1. Severity of the issue: (select one)
None: I’m just curious or want clarification.
Low: Annoying but doesn’t hinder my work.
Medium: Significantly affects my productivity but can find a workaround.
High: Completely blocks me.
2. Environment:
- Ray version: 2.44.1
- Python version: 3.10
- OS: Linux
- Other libs/tools (if relevant): Pytorch + Pytorch Lightning
3. What happened vs. what you expected:
- Expected: Train run reaches state TERMINATED and another trial begins training
- Actual: Remains in this resource lock loop:
Followed this documentation page:
Hyperparameter Tuning with Ray Tune — Ray 2.44.1
Only thing I changed was adding a Pytorch Lightning for my own model and adding my own Data module. I also run the script with RAY_TRAIN_V2_ENABLED=1
Trainer Setup:
def train_driver(config, train_config):
metric = train_config["metric"]
mode = train_config["mode"]
batch_size = train_config["batch_size"]
num_workers = train_config["num_workers"]

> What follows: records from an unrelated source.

Lemma get_bucket_present clock ns quota b s :
  rl_buckets s !! ns = Some b → rl_get_bucket clock ns quota s = (Ok (), s).
Proof.
  intros E. unfold rl_get_bucket, mbind, mget. by rewrite bool_decide_eq_true_2 by (by rewrite E).
Qed.

Lemma get_counter_present clock ns q s :
  rl_counters s !! ns = Some q → rl_get_counter clock ns s = (Ok (), s).
Proof.
  intros E. unfold rl_get_counter, mbind, mget. by rewrite bool_decide_eq_true_2 by (by rewrite E).
Qed.

Lemma at_state_tick c burst ns st s : at_state c burst ns st s → at_state c burst ns st (tick s).
Proof. by destruct st as [[??]?]. Qed.

Lemma at_state_bucket c burst ns t h d t' b s :
  at_state c burst ns (t, h, d) s → bucket_at c burst t' b →
  at_state c burst ns (t', h, d) (set_bucket ns b s).
Proof.
  intros [_ Hc] Hb. split; [|done]. exists b. split; [|done]. cbn. by rewrite lookup_insert_eq.
Qed.

Lemma at_state_counter c burst ns t h d h' d' q s :
  at_state c burst ns (t, h, d) s → counter_at c h' d' q →
  at_state c burst ns (t, h', d') (set_counter ns q s).
Proof.
  intros [Hb _] Hc. split; [done|]. exists q. split; [|done]. cbn. by rewrite lookup_insert_eq.
Qed.

Lemma available_still c burst ns t h d s :
  isfinite c = true → at_state c burst ns (t, h, d) s →
  ∃ x s', on_bucket ns (tb_available c) s = (Ok x, s') ∧ rl_config s' = rl_config s ∧
    at_state c burst ns (t, h, d) s'.
Proof.
  intros Fc Hat. pose proof Hat as [(b & Eb & Hb) _].
  destruct (refill_still c burst t b Fc Hb) as (b1 & E1 & Hb1).
  eexists _, _. split; [|split; [|by eapply at_state_bucket]]; [|done].
  eapply on_bucket_run; [done|]. unfold tb_available, mbind. by rewrite E1.
Qed.
(* ===== verification/SqlParser.v ===== *)
(** * The SQL parser ([sql.py], class [SQLParser])

    Queries over sketches: white space normalisation, the search for a keyword
    outside quotes and parentheses, the splitting of lists at commas, the
    clauses of SELECT, and the resulting plan.  The scanners run over the
    characters with an explicit quote and depth, and look one character ahead
    for doubled quotes.  Proved: the scanners agree with a reference that
    reads one character at a time; parsing any text gives a well-formed plan
    or a [ValueError].

    White space and case are those of ASCII. *)

From Stdlib Require Import Ascii String.
From S2P Require Import Prelude.

#[local] Open Scope py_scope.

Definition text := list ascii.
Definition chars (s : string) : text := list_ascii_of_string s.
Definition str (l : text) : string := string_of_list_ascii l.

Definition space : ascii := " ".
Definition is_quote (c : ascii) : bool := bool_decide (c = "'"%char) || bool_decide (c = ascii_of_nat 34).

(** ** White space *)

(** [_normalize_whitespace]; the output is kept in reverse. *)
Fixpoint normalize (l : text) (quote : option ascii) (pending : bool) (output : text) : text :=
  match l with
  | [] => rev output
  | c :: l1 =>
      let spaced := if pending && match output with [] => false | _ => true end
                    then space :: output else output in
      match quote with
      | Some q =>
          if decide (c = q) then
            match l1 with
            | d :: l2 =>
                if decide (d = q) then normalize l2 (Some q) pending (d :: c :: output)
                else normalize l1 None pending (c :: output)
            | [] => normalize l1 None pending (c :: output)
            end
          else normalize l1 (Some q) pending (c :: output)
      | None =>
          if is_quote c then normalize l1 (Some c) false (c :: spaced)
          else if is_space c then normalize l1 None true output
          else normalize l1 None false (c :: spaced)
      end
  end.
Definition normalize_whitespace (l : text) : text := normalize l None false [].

(** ** Keywords *)

Definition unbalanced_parentheses : exn := ValueError "Unbalanced SQL parentheses".
Definition unbalanced_expression : exn := ValueError "Unbalanced SQL expression".

(** The keyword at the front of [l], after white space or at the start, and
    before white space or the end. *)
Definition keyword_here (target l : text) (prev : option ascii) : bool :=
  starts_with target (map upper_char l)
  && match prev with None => true | Some p => is_space p end
  && match drop (length target) l with [] => true | c :: _ => is_space c end.

(** The loop of [_find_keyword]: [index] is the position of [l] in the text
    and [prev] the character before it. *)
Fixpoint find_from (target l : text) (index : nat) (prev : option ascii)
    (quote : option ascii) (depth : nat) : res (option nat) :=
  match l with
  | [] =>
      match quote, depth with
      | None, O => Ok None
      | _, _ => Raise unbalanced_expression
      end
  | c :: l1 =>
      match quote with
      | Some q =>
          if decide (c = q) then
            match l1 with
            | d :: l2 =>
                if decide (d = q) then find_from target l2 (S (S index)) (Some d) (Some q) depth
                else find_from target l1 (S index) (Some c) None depth
            | [] => find_from target l1 (S index) (Some c) None depth
            end
          else find_from target l1 (S index) (Some c) (Some q) depth
      | None =>
          if is_quote c then find_from target l1 (S index) (Some c) (Some c) depth
          else if decide (c = "("%char) then find_from target l1 (S index) (Some c) None (S depth)
          else if decide (c = ")"%char) then
            match depth with
            | O => Raise unbalanced_parentheses
            | S d => find_from target l1 (S index) (Some c) None d
            end
          else if (depth =? 0)%nat && keyword_here target l prev then Ok (Some index)
          else find_from target l1 (S index) (Some c) None depth
      end
  end.

Definition find_keyword (l : text) (keyword : string) (start : nat) : res (option nat) :=
  find_from (map upper_char (chars keyword)) (drop start l) start
    (match start with O => None | S i => l !! i end) None 0.

(** ** Lists *)

(** The loop of [_split_top_level]; [current] is the part being read, in
    reverse, and [parts] those completed, in reverse. *)
Fixpoint split_from (l : text) (quote : option ascii) (depth : nat) (current : text)
    (parts : list text) : res (list text) :=
  match l with
  | [] =>
      match quote, depth with
      | None, O =>
          match strip_chars (rev current) with
          | [] => Raise (ValueError "Empty SQL expression")
          | final => Ok (rev (final :: parts))
          end
      | _, _ => Raise unbalanced_expression
      end
  | c :: l1 =>
      match quote with
      | Some q =>
          if decide (c = q) then
            match l1 with
            | d :: l2 =>
                if decide (d = q) then split_from l2 (Some q) depth (d :: c :: current) parts
                else split_from l1 None depth (c :: current) parts
            | [] => split_from l1 None depth (c :: current) parts
            end
          else split_from l1 (Some q) depth (c :: current) parts
      | None =>
          if is_quote c then split_from l1 (Some c) depth (c :: current) parts
          else if decide (c = "("%char) then split_from l1 None (S depth) (c :: current) parts
          else if decide (c = ")"%char) then
            match depth with
            | O => Raise unbalanced_parentheses
            | S d => split_from l1 None d (c :: current) parts
            end
          else if decide (c = ","%char) then
            if (depth =? 0)%nat then
              match strip_chars (rev current) with
              | [] => Raise (ValueError "Empty SQL expression")
              | part => split_from l1 None depth [] (part :: parts)
              end
            else split_from l1 None depth (c :: current) parts
          else split_from l1 None depth (c :: current) parts
      end
  end.
Definition split_top_level (l : text) : res (list text) := split_from l None 0 [] [].
Lemma ingest_groups rows :
  Forall simple_key (map (key_of plan) rows) →
  exec (ingest rows) (mk_engine [] log0) = mk_engine (groups_of rows) log0.
Proof using Hnew Hgroup.
  induction rows as [|r rows IH] using rev_ind; intros Hs; [done|].
  unfold ingest. rewrite exec_for_snoc by (intros; apply noraise_try).
  rewrite exec_try. rewrite groups_of_snoc by done.
  rewrite map_app in Hs. apply Forall_app in Hs as [Hs [Hr _]%Forall_cons].
  unfold ingest in IH. rewrite IH by done. by rewrite add_row_groups.
Qed.
End grouping.

(** ** HAVING *)

(** The exceptions an expression can raise. *)
Definition eval_exn (e : exn) : Prop :=
  having_catches e = true ∨ ∃ msg, e = OverflowError msg.

Lemma pn_float_raises x : raises eval_exn (pn_float x).
Proof. destruct x; cbn; [|done]. unfold py_float_of_Z. case_match; [by right; eexists|done]. Qed.

Lemma arith_raises f g a b :
  (∀ m n, raises eval_exn (f m n)) → (∀ x y, raises eval_exn (g x y)) →
  raises eval_exn (arith f g a b).
Proof.
  intros Hf Hg. unfold arith.
  destruct (real_number a) as [[]|], (real_number b) as [[]|]; try (by left); try done;
    apply raises_bind; try apply pn_float_raises; intros u;
    apply raises_bind; try apply pn_float_raises; intros v; apply Hg.
Qed.
(* ===== verification/Drift.v ===== *)
(** * Drift detection ([drift.py], class [DriftSketch])

    Per dimension two logs, the active window and the frozen one before it,
    rotated lazily by the monotonic clock whenever the dimension is touched; a
    CUSUM over the windows' 99th percentiles; the reports on drifts, anomalies
    and correlations.

    Proved: whatever the calls and the pauses between them, the two logs are
    the executions of exactly the calls that fell into the current window and
    into the one before it.

    Each reading of the clock is an argument.  [repr] is left out. *)

From Stdlib Require Import PrimFloat.
From S2P Require Import Prelude PyFloat FloatRound Hashing CountMin HyperLogLog DDSketch PyVal PyDict StreamLog Windowed.

#[local] Open Scope Z_scope.
#[local] Open Scope py_scope.
#[local] Set Warnings "-inexact-float".

(** [math.sqrt(x)] *)
Definition py_sqrt (x : float) : res float :=
  if flt x 0%float then Raise (ValueError "math domain error") else Ok (PrimFloat.sqrt x).

(** [l.sort(key=key, reverse=True)]: stable, largest key first. *)
Fixpoint insert_desc {A} (key : A → float) (x : A) (l : list A) : list A :=
  match l with
  | [] => [x]
  | y :: l' => if flt (key x) (key y) then y :: insert_desc key x l' else x :: l
  end.
Definition sort_desc {A} (key : A → float) (l : list A) : list A := foldr (insert_desc key) [] l.

(** [sorted] of distinct strings *)
Fixpoint insert_name (x : string) (l : list string) : list string :=
  match l with
  | [] => [x]
  | y :: l' => if String.ltb y x then y :: insert_name x l' else x :: l
  end.
Definition sort_names (l : list string) : list string := foldr insert_name [] l.

(** A loop that appends to a list. *)
Fixpoint mcollect {S A B} (xs : list A) (body : A → M S (list B)) : M S (list B) :=
  match xs with
  | [] => mret []
  | x :: xs => ys <- body x ;; zs <- mcollect xs body ;; mret (ys ++ zs)
  end.

Record cusum := mk_cusum {
  cu_mean : float;
  cu_var : float;
  cu_high : float;
  cu_low : float;
  cu_count : Z
}.

Record anomaly := mk_anomaly {
  an_dimension : string;
  an_direction : string;
  an_magnitude : float;
  an_expected_mean : float;
  an_current_value : float;
  an_stddev : float
}.

Record dimension := mk_dimension {
  dm_current : slog;
  dm_previous : slog;
  dm_window_start : Z;
  dm_event_count : Z;
  dm_cusum : option cusum
}.

Record drift_config := mk_drift_config {
  dc_accuracy : float;
  dc_precision : Z;
  dc_width : Z;
  dc_depth : Z;
  dc_window_ns : Z
}.

Record sketch := mk_sketch {
  ds_config : drift_config;
  ds_dims : list (string * dimension);
  ds_anomalies : list (string * anomaly)
}.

cpus_per_worker = train_config["cpu_per_worker"]
epochs = train_config["epochs"]
save_epoch = train_config["save_epoch"]
encoder_name = train_config["encoder_name"]
num_classes = train_config["classes"]
lr = config["lr"]
data_path_dict = train_config["data_path_dict"]
label_map = getLabelMap(train_config["label_maps"])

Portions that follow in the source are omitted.